Stored data:
(** What every node says of who leads, leaving out those that do not know. *)
Fixpoint leaders_named (ctx : ServerCtx) (version : Z) (topic : string) (i : Z) (nodes : list ClusterNode) :
    io W Verdict (list (Z * Z)) :=
  match nodes with
  | [] => io_ret []
  | node :: nodes =>
      let+ conn := named (at_node "connecting to node " node) (open ctx (node_addr node)) in
      let correlation := correlation_at 1410 i in
      let+ _ := verdict_of (await_topic_known ctx conn topic correlation) in
      let+ found := named (at_node "Metadata at node " node) (leadership_at conn version topic (correlation + 100)) in
      let+ answers := leaders_named ctx version topic (i + 1) nodes in
      io_ret (match found with
              | Some (leader, _, _) => (cluster_node_id node, leader) :: answers
              | None => answers
              end)
  end.

Definition cluster_brokers_agree_on_the_leader (ctx : ServerCtx) : check :=
  let+ nodes := cluster_nodes ctx in
  let+ version := metadata_version_of ctx in
  let+ produced := produce_flow ctx "agreeleader" Name in
  let topic := topic_of produced in
  let+ answers := leaders_named ctx version topic 0 nodes in
  match answers with
  | [] | [_] =>
      io_fail (Skipped ("only " +:+ show_int (len answers) +:+ " broker(s) could describe " +:+ topic +:+
        " within the settle budget, so there is no disagreement to detect"))
  | (asked, first) :: _ =>
      match List.find (λ a, negb (a.2 =? first)) answers with
      | Some (node_id, leader) =>
          fail ("brokers disagree about who leads " +:+ topic +:+ "[0]: node " +:+ show_int node_id +:+ " says " +:+
                show_int leader +:+ ", node " +:+ show_int asked +:+ " says " +:+ show_int first +:+
                ". Two clients refreshing metadata against different brokers would write to different leaders")
      | None => done Pass
      end
  end.

(** The same of the group's coordinator. *)
Fixpoint coordinators_named (ctx : ServerCtx) (version : Z) (body : list byte) (i : Z) (nodes : list ClusterNode) :
    io W Verdict (list (Z * string)) :=
  match nodes with
  | [] => io_ret []
  | node :: nodes =>
      let+ conn := named (at_node "connecting to node " node) (open ctx (node_addr node)) in
      let+ resp := named (at_node "FindCoordinator at node " node)
        (api_call FindCoordinatorResponse.t conn FindCoordinatorRequest.API_KEY version (correlation_at 1430 i) body) in
      let+ answers := coordinators_named ctx version body (i + 1) nodes in
      io_ret (if is_coordinator_settling (coordinator_error resp version) then answers
              else match coordinator_endpoint resp version with
                   | Some endpoint => (cluster_node_id node, endpoint) :: answers
                   | None => answers
                   end)
  end.

Definition cluster_brokers_agree_on_the_coordinator (ctx : ServerCtx) : check :=
  let+ nodes := cluster_nodes ctx in
  let+ version := negotiated ctx "FindCoordinator" FindCoordinatorRequest.API_KEY FindCoordinatorRequest.MIN_VERSION
                    FindCoordinatorRequest.MAX_VERSION in
  let group := check_group run_id "agreecoord" in
  let+ _ := verdict_of (await_coordinator ctx group) in
  let+ body := encoded "encoding FindCoordinator: " version (find_coordinator_request_of version group) in
  let+ answers := coordinators_named ctx version body 0 nodes in
  match answers with
  | [] | [_] =>
      io_fail (Skipped ("only " +:+ show_int (len answers) +:+ " broker(s) named a coordinator for " +:+ group +:+
        ", so there is no disagreement to detect"))
  | (asked, first) :: _ =>
      match List.find (λ a, negb (String.eqb a.2 first)) answers with
      | Some (node_id, endpoint) =>
          fail ("brokers disagree about who coordinates " +:+ group +:+ ": node " +:+ show_int node_id +:+ " says " +:+
                endpoint +:+ ", node " +:+ show_int asked +:+ " says " +:+ first +:+
                ". The group's offsets would be split across brokers by which one each member asked")
      | None => done Pass
      end
  end.

(** ** Replicas *)

Definition judge_replicas (topic : string) (wanted : Z) (known : list Z) (leader : Z) (replicas isr : list Z) : Verdict :=
  if negb (bool_decide (NoDup replicas)) then
    Fail (topic +:+ "[0] asked for " +:+ show_int wanted +:+ " replicas and was given " +:+ debug_ints replicas +:+
          " — the same broker more than once, so the copies share a disk")
  else if negb (len replicas =? default 0 (try_from 0 65535 wanted)) then
    Fail (topic +:+ "[0] was created asking for " +:+ show_int wanted +:+ " replicas and is reported on " +:+
          debug_ints replicas +:+ "; the cluster has brokers " +:+ debug_ints known)
  else
    match List.find (λ r, negb (bool_decide (r ∈ known))) replicas with
    | Some stranger =>
        Fail (topic +:+ "[0] names replica " +:+ show_int stranger +:+
              ", which is not one of the brokers the same cluster reports (" +:+ debug_ints known +:+ ")")
    | None =>
        if negb (bool_decide (leader ∈ replicas)) then
          Fail (topic +:+ "[0] is led by " +:+ show_int leader +:+ ", which is not among its replicas " +:+
                debug_ints replicas +:+ "; the leader holds a copy by definition")
        else
          match List.find (λ r, negb (bool_decide (r ∈ replicas))) isr with
          | Some stranger =>
              Fail (topic +:+ "[0] reports " +:+ show_int stranger +:+ " in sync, which is not one of its replicas " +:+
                    debug_ints replicas)
          | None => Pass
          end
    end.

--- Exercise details ---
Your answer must be the lines from the first line of the records through the line containing "let topic := topic_of produced in", copied exactly.

--- Written response ---
(** What every node says of who leads, leaving out those that do not know. *)
Fixpoint leaders_named (ctx : ServerCtx) (version : Z) (topic : string) (i : Z) (nodes : list ClusterNode) :
    io W Verdict (list (Z * Z)) :=
  match nodes with
  | [] => io_ret []
  | node :: nodes =>
      let+ conn := named (at_node "connecting to node " node) (open ctx (node_addr node)) in
      let correlation := correlation_at 1410 i in
      let+ _ := verdict_of (await_topic_known ctx conn topic correlation) in
      let+ found := named (at_node "Metadata at node " node) (leadership_at conn version topic (correlation + 100)) in
      let+ answers := leaders_named ctx version topic (i + 1) nodes in
      io_ret (match found with
              | Some (leader, _, _) => (cluster_node_id node, leader) :: answers
              | None => answers
              end)
  end.

Definition cluster_brokers_agree_on_the_leader (ctx : ServerCtx) : check :=
  let+ nodes := cluster_nodes ctx in
  let+ version := metadata_version_of ctx in
  let+ produced := produce_flow ctx "agreeleader" Name in
  let topic := topic_of produced in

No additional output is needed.